**Task brief**
Exactly the lines below from the one with "state that has" up to and including the one with "destruct (leaf_steps_kept _" make up the answer, with nothing else added.

**Source material**

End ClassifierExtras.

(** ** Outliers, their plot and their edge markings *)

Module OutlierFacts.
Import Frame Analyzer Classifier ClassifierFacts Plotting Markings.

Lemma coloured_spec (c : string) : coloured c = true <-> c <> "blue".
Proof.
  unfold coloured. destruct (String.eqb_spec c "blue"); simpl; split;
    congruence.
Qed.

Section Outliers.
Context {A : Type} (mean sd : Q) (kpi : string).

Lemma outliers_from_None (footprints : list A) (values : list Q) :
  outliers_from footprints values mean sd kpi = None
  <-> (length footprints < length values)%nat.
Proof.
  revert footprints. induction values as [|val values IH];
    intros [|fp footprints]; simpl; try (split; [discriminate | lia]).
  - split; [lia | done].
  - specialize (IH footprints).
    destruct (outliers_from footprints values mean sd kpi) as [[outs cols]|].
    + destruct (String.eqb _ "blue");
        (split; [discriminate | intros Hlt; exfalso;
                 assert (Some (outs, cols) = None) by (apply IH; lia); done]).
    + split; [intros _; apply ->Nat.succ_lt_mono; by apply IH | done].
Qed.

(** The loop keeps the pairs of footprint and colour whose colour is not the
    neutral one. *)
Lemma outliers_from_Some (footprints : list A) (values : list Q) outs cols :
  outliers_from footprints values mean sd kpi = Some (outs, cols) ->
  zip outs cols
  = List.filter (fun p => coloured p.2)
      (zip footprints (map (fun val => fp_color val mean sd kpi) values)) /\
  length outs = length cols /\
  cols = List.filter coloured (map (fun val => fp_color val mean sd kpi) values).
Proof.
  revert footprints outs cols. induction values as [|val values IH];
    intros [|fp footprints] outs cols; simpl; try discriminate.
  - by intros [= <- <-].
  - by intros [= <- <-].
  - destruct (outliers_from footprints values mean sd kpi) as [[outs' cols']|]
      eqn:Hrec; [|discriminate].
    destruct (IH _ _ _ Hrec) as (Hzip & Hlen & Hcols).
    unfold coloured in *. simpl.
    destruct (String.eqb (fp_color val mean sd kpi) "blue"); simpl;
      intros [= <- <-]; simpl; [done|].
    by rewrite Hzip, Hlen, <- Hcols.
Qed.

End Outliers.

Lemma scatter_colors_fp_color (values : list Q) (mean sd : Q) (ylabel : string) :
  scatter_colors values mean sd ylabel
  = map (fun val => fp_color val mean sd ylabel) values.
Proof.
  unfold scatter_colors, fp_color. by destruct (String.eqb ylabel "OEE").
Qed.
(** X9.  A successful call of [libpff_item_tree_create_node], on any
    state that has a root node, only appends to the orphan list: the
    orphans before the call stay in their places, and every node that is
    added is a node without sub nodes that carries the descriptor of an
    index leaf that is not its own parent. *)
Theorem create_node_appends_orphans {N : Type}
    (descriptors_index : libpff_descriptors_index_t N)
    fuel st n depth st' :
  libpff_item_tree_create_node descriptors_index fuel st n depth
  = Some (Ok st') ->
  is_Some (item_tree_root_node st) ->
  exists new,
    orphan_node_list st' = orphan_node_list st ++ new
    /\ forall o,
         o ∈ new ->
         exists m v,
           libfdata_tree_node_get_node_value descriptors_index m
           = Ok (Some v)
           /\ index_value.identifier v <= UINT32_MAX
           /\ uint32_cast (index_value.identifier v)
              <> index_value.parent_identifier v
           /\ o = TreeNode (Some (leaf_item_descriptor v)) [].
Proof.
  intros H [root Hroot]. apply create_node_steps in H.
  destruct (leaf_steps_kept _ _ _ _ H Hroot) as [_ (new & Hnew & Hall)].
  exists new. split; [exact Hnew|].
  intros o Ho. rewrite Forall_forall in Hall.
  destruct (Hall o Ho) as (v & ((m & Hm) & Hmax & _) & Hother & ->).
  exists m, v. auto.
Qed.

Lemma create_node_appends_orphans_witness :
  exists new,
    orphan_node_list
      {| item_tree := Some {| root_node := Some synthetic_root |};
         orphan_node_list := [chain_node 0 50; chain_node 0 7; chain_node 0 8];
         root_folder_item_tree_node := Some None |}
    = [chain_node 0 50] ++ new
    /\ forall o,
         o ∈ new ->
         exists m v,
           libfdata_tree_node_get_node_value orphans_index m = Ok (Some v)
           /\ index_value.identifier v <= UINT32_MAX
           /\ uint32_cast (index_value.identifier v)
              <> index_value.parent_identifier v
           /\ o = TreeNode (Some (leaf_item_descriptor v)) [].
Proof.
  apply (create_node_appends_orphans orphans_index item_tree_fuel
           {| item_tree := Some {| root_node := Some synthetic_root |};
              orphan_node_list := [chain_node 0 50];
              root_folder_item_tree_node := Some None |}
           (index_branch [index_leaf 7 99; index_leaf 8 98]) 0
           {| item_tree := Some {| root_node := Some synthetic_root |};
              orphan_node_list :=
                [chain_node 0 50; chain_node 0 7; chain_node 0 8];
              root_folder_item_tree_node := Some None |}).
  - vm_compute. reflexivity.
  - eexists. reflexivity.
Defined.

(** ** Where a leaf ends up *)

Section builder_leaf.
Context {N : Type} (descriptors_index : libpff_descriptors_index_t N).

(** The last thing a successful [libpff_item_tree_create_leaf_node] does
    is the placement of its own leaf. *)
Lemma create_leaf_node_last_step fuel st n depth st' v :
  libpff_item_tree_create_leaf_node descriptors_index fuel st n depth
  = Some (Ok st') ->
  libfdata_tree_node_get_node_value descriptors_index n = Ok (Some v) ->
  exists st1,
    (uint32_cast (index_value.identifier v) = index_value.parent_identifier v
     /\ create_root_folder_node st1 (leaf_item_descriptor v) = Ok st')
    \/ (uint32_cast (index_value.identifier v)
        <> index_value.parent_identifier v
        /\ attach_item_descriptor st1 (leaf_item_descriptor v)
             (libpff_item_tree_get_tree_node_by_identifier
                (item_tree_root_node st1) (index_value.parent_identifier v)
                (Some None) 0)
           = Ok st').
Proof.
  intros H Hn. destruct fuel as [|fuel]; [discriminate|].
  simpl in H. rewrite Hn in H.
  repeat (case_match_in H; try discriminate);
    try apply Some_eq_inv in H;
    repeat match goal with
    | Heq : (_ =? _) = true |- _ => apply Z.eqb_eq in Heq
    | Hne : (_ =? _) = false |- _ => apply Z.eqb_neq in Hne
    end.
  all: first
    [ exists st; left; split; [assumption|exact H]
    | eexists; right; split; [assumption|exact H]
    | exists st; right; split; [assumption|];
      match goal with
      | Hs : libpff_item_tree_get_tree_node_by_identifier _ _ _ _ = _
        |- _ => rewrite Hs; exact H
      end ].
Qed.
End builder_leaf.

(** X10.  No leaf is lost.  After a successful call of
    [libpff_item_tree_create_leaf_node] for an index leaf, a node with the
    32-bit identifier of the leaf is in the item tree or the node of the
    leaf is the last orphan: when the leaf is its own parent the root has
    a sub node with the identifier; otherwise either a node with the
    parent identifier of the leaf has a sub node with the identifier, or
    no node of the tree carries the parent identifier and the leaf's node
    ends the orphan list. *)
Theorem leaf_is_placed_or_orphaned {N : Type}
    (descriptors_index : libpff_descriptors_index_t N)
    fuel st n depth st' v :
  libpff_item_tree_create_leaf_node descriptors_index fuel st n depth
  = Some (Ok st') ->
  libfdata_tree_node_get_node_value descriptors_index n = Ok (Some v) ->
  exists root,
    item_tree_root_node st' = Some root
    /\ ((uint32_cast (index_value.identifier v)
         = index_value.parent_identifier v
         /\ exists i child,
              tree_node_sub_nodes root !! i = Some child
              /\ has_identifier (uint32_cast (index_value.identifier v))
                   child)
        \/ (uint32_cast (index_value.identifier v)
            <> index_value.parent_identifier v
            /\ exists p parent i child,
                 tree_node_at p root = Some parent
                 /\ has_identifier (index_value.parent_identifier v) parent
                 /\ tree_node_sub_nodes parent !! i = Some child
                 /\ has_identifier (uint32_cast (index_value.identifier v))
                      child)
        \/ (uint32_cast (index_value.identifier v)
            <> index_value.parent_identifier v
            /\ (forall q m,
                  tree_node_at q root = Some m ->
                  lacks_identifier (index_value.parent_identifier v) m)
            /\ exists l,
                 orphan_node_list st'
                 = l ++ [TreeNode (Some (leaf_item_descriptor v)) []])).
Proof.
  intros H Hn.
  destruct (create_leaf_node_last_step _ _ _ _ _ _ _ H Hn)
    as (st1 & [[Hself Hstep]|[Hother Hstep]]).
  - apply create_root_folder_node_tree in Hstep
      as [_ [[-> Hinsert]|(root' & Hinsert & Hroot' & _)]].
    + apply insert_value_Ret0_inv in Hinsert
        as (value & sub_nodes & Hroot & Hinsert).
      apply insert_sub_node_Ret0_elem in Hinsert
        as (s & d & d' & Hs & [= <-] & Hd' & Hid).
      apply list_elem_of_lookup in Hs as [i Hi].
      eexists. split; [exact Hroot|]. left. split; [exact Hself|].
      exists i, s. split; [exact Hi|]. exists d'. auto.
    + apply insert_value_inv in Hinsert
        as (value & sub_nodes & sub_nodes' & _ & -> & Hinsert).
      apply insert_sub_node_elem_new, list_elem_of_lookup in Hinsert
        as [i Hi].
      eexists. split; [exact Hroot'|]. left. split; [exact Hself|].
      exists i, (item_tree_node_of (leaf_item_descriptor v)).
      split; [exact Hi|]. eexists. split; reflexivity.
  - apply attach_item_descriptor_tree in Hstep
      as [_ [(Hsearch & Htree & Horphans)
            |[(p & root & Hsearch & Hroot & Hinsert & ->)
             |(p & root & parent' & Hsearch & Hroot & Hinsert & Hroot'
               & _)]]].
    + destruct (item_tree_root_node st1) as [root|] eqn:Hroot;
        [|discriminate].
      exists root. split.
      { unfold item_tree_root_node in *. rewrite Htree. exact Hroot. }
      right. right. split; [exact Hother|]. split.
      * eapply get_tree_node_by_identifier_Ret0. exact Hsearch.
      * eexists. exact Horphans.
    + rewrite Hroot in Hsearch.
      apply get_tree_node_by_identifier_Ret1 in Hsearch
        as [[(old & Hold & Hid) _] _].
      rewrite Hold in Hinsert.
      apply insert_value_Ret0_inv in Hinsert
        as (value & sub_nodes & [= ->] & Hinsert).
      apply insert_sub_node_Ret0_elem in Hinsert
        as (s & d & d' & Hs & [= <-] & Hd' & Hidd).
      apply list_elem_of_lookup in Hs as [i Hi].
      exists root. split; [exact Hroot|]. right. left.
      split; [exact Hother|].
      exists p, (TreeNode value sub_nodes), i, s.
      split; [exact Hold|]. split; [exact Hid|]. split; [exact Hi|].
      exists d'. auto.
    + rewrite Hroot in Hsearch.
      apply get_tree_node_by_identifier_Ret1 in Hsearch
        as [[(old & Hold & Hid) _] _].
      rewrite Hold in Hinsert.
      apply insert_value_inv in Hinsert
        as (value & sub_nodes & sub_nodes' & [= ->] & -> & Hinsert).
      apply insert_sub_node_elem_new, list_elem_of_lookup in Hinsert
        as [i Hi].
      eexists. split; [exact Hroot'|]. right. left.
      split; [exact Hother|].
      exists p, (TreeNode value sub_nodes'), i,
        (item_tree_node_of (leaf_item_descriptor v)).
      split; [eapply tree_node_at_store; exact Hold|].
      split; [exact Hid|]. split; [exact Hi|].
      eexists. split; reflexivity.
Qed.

**Solution for this exercise**
    state that has a root node, only appends to the orphan list: the
    orphans before the call stay in their places, and every node that is
    added is a node without sub nodes that carries the descriptor of an
    index leaf that is not its own parent. *)
Theorem create_node_appends_orphans {N : Type}
    (descriptors_index : libpff_descriptors_index_t N)
    fuel st n depth st' :
  libpff_item_tree_create_node descriptors_index fuel st n depth
  = Some (Ok st') ->
  is_Some (item_tree_root_node st) ->
  exists new,
    orphan_node_list st' = orphan_node_list st ++ new
    /\ forall o,
         o ∈ new ->
         exists m v,
           libfdata_tree_node_get_node_value descriptors_index m
           = Ok (Some v)
           /\ index_value.identifier v <= UINT32_MAX
           /\ uint32_cast (index_value.identifier v)
              <> index_value.parent_identifier v
           /\ o = TreeNode (Some (leaf_item_descriptor v)) [].
Proof.
  intros H [root Hroot]. apply create_node_steps in H.
  destruct (leaf_steps_kept _ _ _ _ H Hroot) as [_ (new & Hnew & Hall)].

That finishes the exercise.